Mahasiswa yang merasa memiliki kehendak menentukan masa depannya—berupa tempat kerja, nominal gaji, hingga kedudukannya—serupa dengan automaton. Padahal, nyatanya, mahasiswa telah terbenam dalam khayal tentang kejayaan individualitas yang memang produk perguruan tinggi dengan ideologi pasarnya.

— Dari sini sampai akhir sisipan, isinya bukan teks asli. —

(* ===== verification/IrValues.v ===== *)
(** The values of a function: where they are defined and used, SSA form, the
    operations whose meaning [IrSem] gives, and environments. *)
From stdpp Require Import gmap.
From S2P Require Import Prelude.
From S2P Require Import Ir.
From S2P Require Import IrSem.
#[local] Open Scope Z_scope.

Lemma size_list_to_set_le (l : list Z) : (size (list_to_set l : gset Z) <= length l)%nat.
Proof.
  induction l as [|x l IH]; cbn [list_to_set length]; [by rewrite size_empty|].
  rewrite size_union_alt, size_singleton. pose proof (subseteq_size (list_to_set l ∖ {[x]} : gset Z) (list_to_set l)).
  specialize (H ltac:(set_solver)). lia.
Qed.

(** ** Definitions and uses *)
Definition insts (f : IrFunc) : list IrInst := concat (map b_insts (f_blocks f)).
Definition edges (f : IrFunc) : list IrEdge := concat (map in_edges (insts f)).
Definition defined_ids (f : IrFunc) : list Z :=
  concat (map (fun b => b_params b ++ map in_result (b_insts b)) (f_blocks f)).

(** An edge passes an argument to a parameter. *)
Definition passes (f : IrFunc) (e : IrEdge) (p : Z) (a : IrOperand) : Prop :=
  exists target, ir_block f (e_target e) = Some target /\ (p, a) ∈ zip (b_params target) (e_args e).
(** Everything an instruction reads, and the arguments it passes. *)
Definition inst_uses (i : IrInst) : list IrOperand := in_ops i ++ concat (map e_args (in_edges i)).
(** An operand an instruction of the function reads or passes along an edge. *)
Definition uses (f : IrFunc) (op : IrOperand) : Prop :=
  (exists i, i ∈ insts f /\ op ∈ in_ops i) \/ (exists e, e ∈ edges f /\ op ∈ e_args e).
Definition defines (f : IrFunc) (id : Z) : Prop := id ∈ f_param_vals f ++ defined_ids f.

(** ** Membership *)
Lemma elem_insts f b i : b ∈ f_blocks f -> i ∈ b_insts b -> i ∈ insts f.
Proof.
  intros Hb Hi. unfold insts. apply list_elem_of_In, in_concat. exists (b_insts b).
  split; [apply in_map, list_elem_of_In; done|by apply list_elem_of_In].
Qed.
Lemma elem_edges f i e : i ∈ insts f -> e ∈ in_edges i -> e ∈ edges f.
Proof.
  intros Hi He. unfold edges. apply list_elem_of_In, in_concat. exists (in_edges i).
  split; [apply in_map, list_elem_of_In; done|by apply list_elem_of_In].
Qed.
Lemma elem_defined f b id : b ∈ f_blocks f -> id ∈ b_params b ++ map in_result (b_insts b) -> id ∈ defined_ids f.
Proof.
  intros Hb Hi. unfold defined_ids. apply list_elem_of_In, in_concat. eexists.
  split; [apply in_map, list_elem_of_In; exact Hb|by apply list_elem_of_In].
Qed.
Lemma insts_inv f i : i ∈ insts f -> exists b, b ∈ f_blocks f /\ i ∈ b_insts b.
Proof.
  unfold insts. rewrite list_elem_of_In, in_concat. intros (l & Hl & Hi). apply in_map_iff in Hl as (b & <- & Hb).
  exists b. by rewrite !list_elem_of_In.
Qed.
Lemma edges_inv f e : e ∈ edges f -> exists i, i ∈ insts f /\ e ∈ in_edges i.
Proof.
  unfold edges. rewrite list_elem_of_In, in_concat. intros (l & Hl & Hi). apply in_map_iff in Hl as (i & <- & Hb).
  exists i. by rewrite !list_elem_of_In.
Qed.
Lemma ir_block_elem f id b : ir_block f id = Some b -> b ∈ f_blocks f.
Proof. unfold ir_block. destruct (_ || _); [done|]. apply list_elem_of_lookup_2. Qed.

(** ** SSA form *)
Definition nonzero (l : list Z) : list Z := List.filter (fun v => negb (v =? 0)) l.
(** The values of a function in document order. *)
Definition doc_ids (f : IrFunc) : list Z := nonzero (f_param_vals f ++ defined_ids f).

Record ssa (f : IrFunc) : Prop := {
  ss_nodup : NoDup (doc_ids f);
  ss_range : forall v, v ∈ doc_ids f -> 1 <= v <= f_nvals f;
  ss_u32 : f_nvals f < 2 ^ 32;
}.

Lemma elem_nonzero v l : v ∈ nonzero l <-> v ∈ l /\ v <> 0.
Proof. unfold nonzero. rewrite !list_elem_of_In, List.filter_In, negb_true_iff, Z.eqb_neq. done. Qed.

Lemma result_defined f i : i ∈ insts f -> in_result i <> 0 -> in_result i ∈ doc_ids f.
Proof.
  intros Hi N. apply elem_nonzero. split; [|done]. destruct (insts_inv f i Hi) as (b & Hb & Hib). apply elem_of_app. right.
  apply (elem_defined f b); [done|]. apply elem_of_app. right. apply list_elem_of_In, in_map. by apply list_elem_of_In.
Qed.
Lemma param_defined f b p : b ∈ f_blocks f -> p ∈ b_params b -> p <> 0 -> p ∈ doc_ids f.
Proof.
  intros Hb Hp N. apply elem_nonzero. split; [|done]. apply elem_of_app. right. apply (elem_defined f b); [done|].
  apply elem_of_app. by left.
Qed.

(** ** Values and environments *)
Definition value_op (o : IrOp) : bool :=
  is_int_binop o ||
  match o with
  | IR_ICMP | IR_FCMP | IR_FADD | IR_FSUB | IR_FMUL | IR_FDIV | IR_FNEG | IR_FABS
  | IR_SEXT | IR_ZEXT | IR_TRUNC | IR_FPEXT | IR_FPTRUNC | IR_FPTOSI | IR_FPTOUI
  | IR_SITOFP | IR_UITOFP | IR_BITCAST | IR_PTRADD | IR_SELECT => true
  | _ => false
  end.
Definition single (d : Den) : Prop := forall r r', d r -> d r' -> r = r'.
Definition bind (env : Env) (id : Z) (d : Den) : Env := fun k => if k =? id then d else env k.
(** The arguments of an edge, read before any parameter is bound. *)
Definition bind_args (sym_addr : Z -> Z) (env : Env) (params : list Z) (args : list IrOperand) : Env :=
  fun k => match (list_to_map (zip params args) : gmap Z IrOperand) !! k with
           | Some a => reads sym_addr env a
           | None => env k
           end.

Akhirnya, mahasiswa telah kehilangan hakikatnya sebagai manusia yang memiliki pikiran sendiri, mampu berdikari, dan menetapkan batas individualitas dirinya sendiri. Kalau kondisi ini terus berlanjut, maka perguruan tinggi tidak beda dengan pabrik yang memproduksi manusia. Kemudian, negara ini akan kehilangan banyak anak muda dengan pikiran emasnya.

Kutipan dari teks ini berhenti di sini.